Perlu disadari oleh para praktisi dunis kedokteran, bahwa tuntutan yang bermunculan belakangan ini lebih banyak disebabkan oleh kesalahpahaman dari pihak masyarakat sebagai konsumen. Mereka perlu mendapatkan penjelasan yang baik tentang perjalanan penyakitnya yang mungkin akan memberat, penderita juga perlu mendapatkan penjelasan yang benar tentang akibat dari penyakit yang dideritanya, faktor-faktor yang dapat memperburuk penyakitnya, bagaimana efek obat yang akan dikonsumsinya dan lain sebagainya.
Hal ini dimaksudkan agar masyarakat tidak salah mengerti sehingga mengartikan memburuknya kondisi seseorang setelah mendapatkan pengobatan sebagai malpraktek. Bahkan akan lebih berbahaya jika ketidaktahuan masyarakat ditumpangi oleh provokasi pihak-pihak yang kurang bertanggung jawab yang dengan mudahnya mengatakan setiap kematian ataupun penderitaan yang terjadi pada beberapa penderita setelah mendapatkan perawatan medis sebagai malpraktek tanpa diselidiki terlebih dahulu.

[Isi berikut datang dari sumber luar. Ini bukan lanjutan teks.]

Lemma handed_spec claimed s now g : writers_ok claimed g -> 0 <= gate_count g <= 10 ->
  handout_cooled s now g = true \/ default 0 (wc_SessionHandouts (g_writers g) !! s) < AuthoringMaxSessionHandouts ->
  let w := g_writers g in let w' := handed_writers s now g in
  (forall x, 0 <= default 0 (wc_SessionHandouts w' !! x) <= AuthoringMaxSessionHandouts)
  /\ (forall x, 0 <= default 0 (wc_SessionRefunds w' !! x) <= AuthoringSessionRefunds)
  /\ (zero_time < now -> forall x, 0 < default 0 (wc_SessionHandouts w' !! x) -> x ∈ wc_SessionExclusions w' \/ exists t, wc_SessionHandoutAt w' !! x = Some t /\ zero_time < t)
  /\ (size (wc_SessionHandouts w') <= size (wc_SessionHandouts w) + 1)%nat
  /\ (forall x, x <> s -> theta x w' = theta x w /\ wc_SessionHandoutAt w' !! x = wc_SessionHandoutAt w !! x)
  /\ wc_SessionHandoutAt w' !! s = Some now
  /\ 1 <= theta s w' /\ (handout_cooled s now g = false -> theta s w' = theta s w + 1).
Proof.
  intros [H R Wd Z] C L w w'. set (n := if handout_cooled s now g then 0 else default 0 (wc_SessionHandouts w !! s)).
  set (r := if handout_cooled s now g then 0 else default 0 (wc_SessionRefunds w !! s)).
  assert (N : 0 <= n < AuthoringMaxSessionHandouts).
  { subst n w. specialize (H s). unfold AuthoringMaxSessionHandouts in *. destruct (handout_cooled s now g); [lia|]. destruct L; [done|lia]. }
  assert (Rr : 0 <= r <= AuthoringSessionRefunds) by (subst r w; specialize (R s); unfold AuthoringSessionRefunds in *; destruct (handout_cooled s now g); lia).
  assert (E : wc_SessionHandouts w' = <[s := n + 1]> (wc_SessionHandouts w) /\ wc_SessionHandoutAt w' = <[s := now]> (wc_SessionHandoutAt w) /\ wc_SessionExclusions w' = wc_SessionExclusions w
              /\ forall x, default 0 (wc_SessionRefunds w' !! x) = if decide (x = s) then r else default 0 (wc_SessionRefunds w !! x)).
  { assert (Sz : (size (wc_SessionHandouts w) < authoringMaxTrackedSessions)%nat) by (subst w; unfold authoringMaxTrackedSessions; destruct claimed; lia).
    assert (Wn : wrap64 (n + 1) = n + 1) by (apply wrap64_id; unfold in_int64, int64_min, int64_max, AuthoringMaxSessionHandouts in *; lia).
    subst w' n r. unfold handed_writers, cool_writer, count_handout. destruct (handout_cooled s now g) eqn:K; cbn [g_writers set_writers wc_SessionHandouts].
    - rewrite lookup_insert_eq. cbn [is_some orb from_option]. change (wrap64 (id 0 + 1)) with (wrap64 (0 + 1)). rewrite Wn. cbn. rewrite insert_insert_eq. split; [done|]. split; [done|]. split; [done|].
      intros x. rewrite lookup_insert. repeat case_decide; subst; done.
    - fold w. rewrite (proj2 (Nat.ltb_lt (size (wc_SessionHandouts w)) _) Sz), orb_true_r. cbn [wc_SessionHandouts wc_SessionHandoutAt wc_SessionRefunds]. rewrite Wn. split; [done|]. split; [done|]. split; [done|]. intros x. case_decide; subst; done. }
  destruct E as (E1 & E2 & E4 & E3). assert (K : handout_cooled s now g = false -> n + r = theta s w) by (intros K; subst n r; by rewrite K).
  assert (D : forall x, default 0 (<[s := n + 1]> (wc_SessionHandouts w) !! x) = if decide (x = s) then n + 1 else default 0 (wc_SessionHandouts w !! x)).
  { intros x. rewrite lookup_insert. repeat case_decide; subst; done. }
  clearbody n r. unfold theta in *. rewrite E1, E2, E4. split; [|split; [|split; [|split; [|split; [|split; [|split]]]]]].
  - intros x. rewrite D. case_decide; [lia|apply H].
  - intros x. rewrite E3. case_decide; [lia|apply R].
  - intros P x. rewrite D, lookup_insert. case_decide; subst; [intros _; right; rewrite decide_True by done; eauto|]. rewrite decide_False by done. apply Wd.
  - rewrite map_size_insert. destruct (wc_SessionHandouts w !! s); unfold id; subst w; lia.
  - intros x Ne. rewrite D, E3, !decide_False, lookup_insert_ne by done. done.
  - apply lookup_insert_eq.
  - rewrite D, E3, !decide_True by done. lia.
  - intros F. rewrite D, E3, !decide_True by done. specialize (K F). lia.
Qed.

Lemma count_bounds clock claimed g : gate_ok clock claimed g -> 0 <= gate_count g <= 10.
Proof. intros [_ A B _ _ _]. unfold gate_count, AuthoringNoOutputQuarantine, AuthoringExcusedAttempts in *. lia. Qed.

Lemma handout_spec clock claimed kind s p now g : gate_ok clock claimed g -> clock <= now -> zero_time < now -> open_to s now (revived now g) ->
  let g0 := revived now g in let g' := gate_handout kind s p now g in
  gate_ok now true g' /\ gate_count g' = gate_count g0 + 1
  /\ sl_OpenAttemptAt (g_slot g') = now
  /\ sl_EpisodeSlotMillis (g_slot g0) * millisecond + open_turn now g0 <= sl_EpisodeSlotMillis (g_slot g') * millisecond <= AuthoringEpisodeDispatchBudget
  /\ g_writers g' = handed_writers s now g0 /\ g_evidence g' = g_evidence g0.
Proof.
  intros W C P B g0 g'. pose proof (revived_ok _ _ _ _ W C P) as W0. destruct B as [Oh Ob Oc]. fold g0 in W0, Oh, Ob, Oc.
  destruct (handout_eq kind s p now g) as (k' & t' & E). fold g0 g' in E. cbv zeta in E. pose proof (count_bounds _ _ _ W0) as Cb.
  pose proof W0 as [Z A X H S Wr]. destruct (handed_spec _ s now g0 Wr Cb Oc) as (H1 & H2 & Hd & H3 & _).
  destruct (opened_slot now now g0 S) as (M1 & M2 & M3 & M4 & M5); [lia|lia|done|]. fold (opened now g0) in M1, M2, M3, M4, M5. specialize (M2 Ob).
  assert (N : wrap64 (g_NoOutput g0 + 1) = g_NoOutput g0 + 1) by (apply wrap64_id; unfold in_int64, int64_min, int64_max, AuthoringNoOutputQuarantine in *; lia).
  destruct (ho_none _ _ H Oh) as [Hr Hn]. set (G := mkGate k' _ _ _ _ _ _ _ _ _) in E. destruct (evaluate_eq now G) as [h Eh].
  assert (Hk : hold_ok now g').
  { rewrite E. apply hold_of_evaluate; [done|subst G; cbn; lia|exact (ho_identity _ _ H)|by intros _|]. intros Q. by destruct Q. }
  assert (Eg : g' = set_hold h G) by (by rewrite E). assert (Cg : gate_count g' = gate_count g0 + 1) by (rewrite Eg; unfold gate_count; subst G; cbn; lia).
  split; [|split; [exact Cg|split; [by rewrite Eg|split; [|split; by rewrite Eg]]]].
  - split; [lia|rewrite Eg; subst G; cbn; lia|rewrite Eg; exact X|exact Hk|..].
    + rewrite Eg. subst G. split; cbn; [lia| |by intros ?]. intros _. lia.
    + split; [rewrite Eg; exact H1|rewrite Eg; exact H2|rewrite Eg; exact (Hd P)|]. rewrite Cg, Eg. cbn [g_writers set_hold G]. subst G. cbn [g_writers]. destruct Wr as [_ _ _ Sz]. destruct claimed; lia.
  - rewrite Eg. cbn [g_slot set_hold G]. subst G. cbn [g_slot sl_EpisodeSlotMillis]. unfold AuthoringEpisodeDispatchBudget, minute, millisecond in *. lia.
Qed.

(** ** Reports *)

Definition classified (s p : string) (o : AuthoringOutcome) (g : authoringAxisLedger) : authoringAxisLedger :=
  match o with
  | Infrastructure | Transient => refund s g
  | NoCallableSymbol => measured_impossible s p g
  | UnsupportedEnvironment => measured_unsupported s p g
  | _ => g
  end.

Record classifies (g g' : authoringAxisLedger) : Prop := {
  cf_slot : g_slot g' = g_slot g;
  cf_hold : g_hold g' = g_hold g;
  cf_out : 0 <= g_NoOutput g' <= g_NoOutput g;
  cf_excused : 0 <= g_Excused g' <= AuthoringExcusedAttempts;
  cf_count : gate_count g <= gate_count g';
  cf_writers : writers_ok false g';
  cf_theta : forall x, theta x (g_writers g) <= theta x (g_writers g');
  cf_at : wc_SessionHandoutAt (g_writers g') = wc_SessionHandoutAt (g_writers g);
  cf_impossible : pe_NoSymbolBy (g_evidence g) ⊆ pe_NoSymbolBy (g_evidence g');
  cf_unsupported : pe_UnsupportedBy (g_evidence g) ⊆ pe_UnsupportedBy (g_evidence g');
  cf_identity : pe_EvidenceIdentity (g_evidence g') <> "peer-v1" -> pe_NoSymbolBy (g_evidence g') = ∅ /\ pe_UnsupportedBy (g_evidence g') = ∅
}.

Definition evidence_tagged (g : authoringAxisLedger) : Prop :=
  pe_EvidenceIdentity (g_evidence g) <> "peer-v1" -> pe_NoSymbolBy (g_evidence g) = ∅ /\ pe_UnsupportedBy (g_evidence g) = ∅.

Lemma writers_unclaimed g : writers_ok true g -> writers_ok false g.
Proof. intros [A B D C]. split; [done|done|done|lia]. Qed.

Lemma classifies_same g : 0 <= g_NoOutput g -> 0 <= g_Excused g <= AuthoringExcusedAttempts -> writers_ok true g -> evidence_tagged g -> classifies g g.
Proof. intros A B W T. split; try done; try lia. by apply writers_unclaimed. Qed.

Lemma refund_classifies s g : 0 <= g_NoOutput g -> 0 <= g_Excused g <= AuthoringExcusedAttempts -> writers_ok true g -> evidence_tagged g -> classifies g (refund s g).
Proof.
  intros A B W T. unfold refund. destruct (Z.ltb_spec (g_Excused g) AuthoringExcusedAttempts) as [L|L]; [|by apply classifies_same].
  pose proof W as [W1 W2 W4 W3]. set (n := if 0 <? g_NoOutput g then g_NoOutput g - 1 else g_NoOutput g).
  assert (N : 0 <= n <= g_NoOutput g /\ g_NoOutput g <= n + 1) by (subst n; destruct (Z.ltb_spec 0 (g_NoOutput g)); lia). clearbody n. cbn [set_counts g_writers].
  destruct (_ && _) eqn:K.
  - apply andb_true_iff in K as [K1 K2]. apply Z.ltb_lt in K1, K2. set (w := g_writers g) in *.
    set (r := default 0 (wc_SessionRefunds w !! s)) in *. set (h := default 0 (wc_SessionHandouts w !! s)) in *.
    assert (Hd : forall x, default 0 (<[s := h - 1]> (wc_SessionHandouts w) !! x) = if decide (x = s) then h - 1 else default 0 (wc_SessionHandouts w !! x)).
    { intros x. rewrite lookup_insert. repeat case_decide; subst; done. }
    assert (Rd : forall x, default 0 (<[s := r + 1]> (wc_SessionRefunds w) !! x) = if decide (x = s) then r + 1 else default 0 (wc_SessionRefunds w !! x)).
    { intros x. rewrite lookup_insert. repeat case_decide; subst; done. }
    assert (Sz : size (<[s := h - 1]> (wc_SessionHandouts w)) = size (wc_SessionHandouts w)).
    { rewrite map_size_insert. subst h. destruct (wc_SessionHandouts w !! s); [done|]. cbn in K2. lia. }
    pose proof (W1 s) as Hs. pose proof (W2 s) as Rs. fold w h in Hs. fold w r in Rs.
    split; cbn [g_slot g_hold g_NoOutput g_Excused g_writers g_evidence set_writers set_counts]; try done; try lia; unfold gate_count; cbn [g_NoOutput g_Excused set_writers set_counts]; try lia.
    + split; cbn [g_writers set_writers set_counts wc_SessionHandouts wc_SessionRefunds].
      * intros x. rewrite Hd. case_decide; [lia|apply W1].
      * intros x. rewrite Rd. case_decide; [lia|apply W2].
      * cbn [wc_SessionExclusions wc_SessionHandoutAt]. intros x. rewrite Hd. case_decide; [subst x; intros _|]; apply W4. fold w h. lia.
      * rewrite Sz. unfold gate_count in *. cbn. lia.
    + intros x. unfold theta. change (g_writers g) with w. cbn [wc_SessionHandouts wc_SessionRefunds]. rewrite Hd, Rd. case_decide; [subst x; change (default 0 (wc_SessionHandouts w !! s)) with h; change (default 0 (wc_SessionRefunds w !! s)) with r; lia|lia].
  - split; cbn [g_slot g_hold g_NoOutput g_Excused g_writers g_evidence set_counts]; try done; try lia; unfold gate_count; cbn [g_NoOutput g_Excused set_counts]; try lia.
    split; [exact W1|exact W2|exact W4|]. unfold gate_count in *. cbn. lia.
Qed.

Seandainya seluruh tenaga kesehatan, dokter, bidan, perawat, dan profesi kesehatan lainnya yang menjalankan tugas di indonesia ini telah menjalankan tugasnya sesuai dengan porsi masing-masing dengan berpegang teguh pada tujuan kemanusiaan dan undamg-undang yang ada untuk mewujudkan kesehatan yang optimal bagi seluruh rakyat indonesia tanpa pandang bulu, tanpa membedakan dan terlepas dari orientasi keuntungan materi, maka tidak akan ada lagi keluhan yang terjadi di masyarakat tentang diskriminasi pelayanan medis, mahalnya biaya untuk pelayanan medis maupun keluhan atas pelayan medis yang kurang profesional.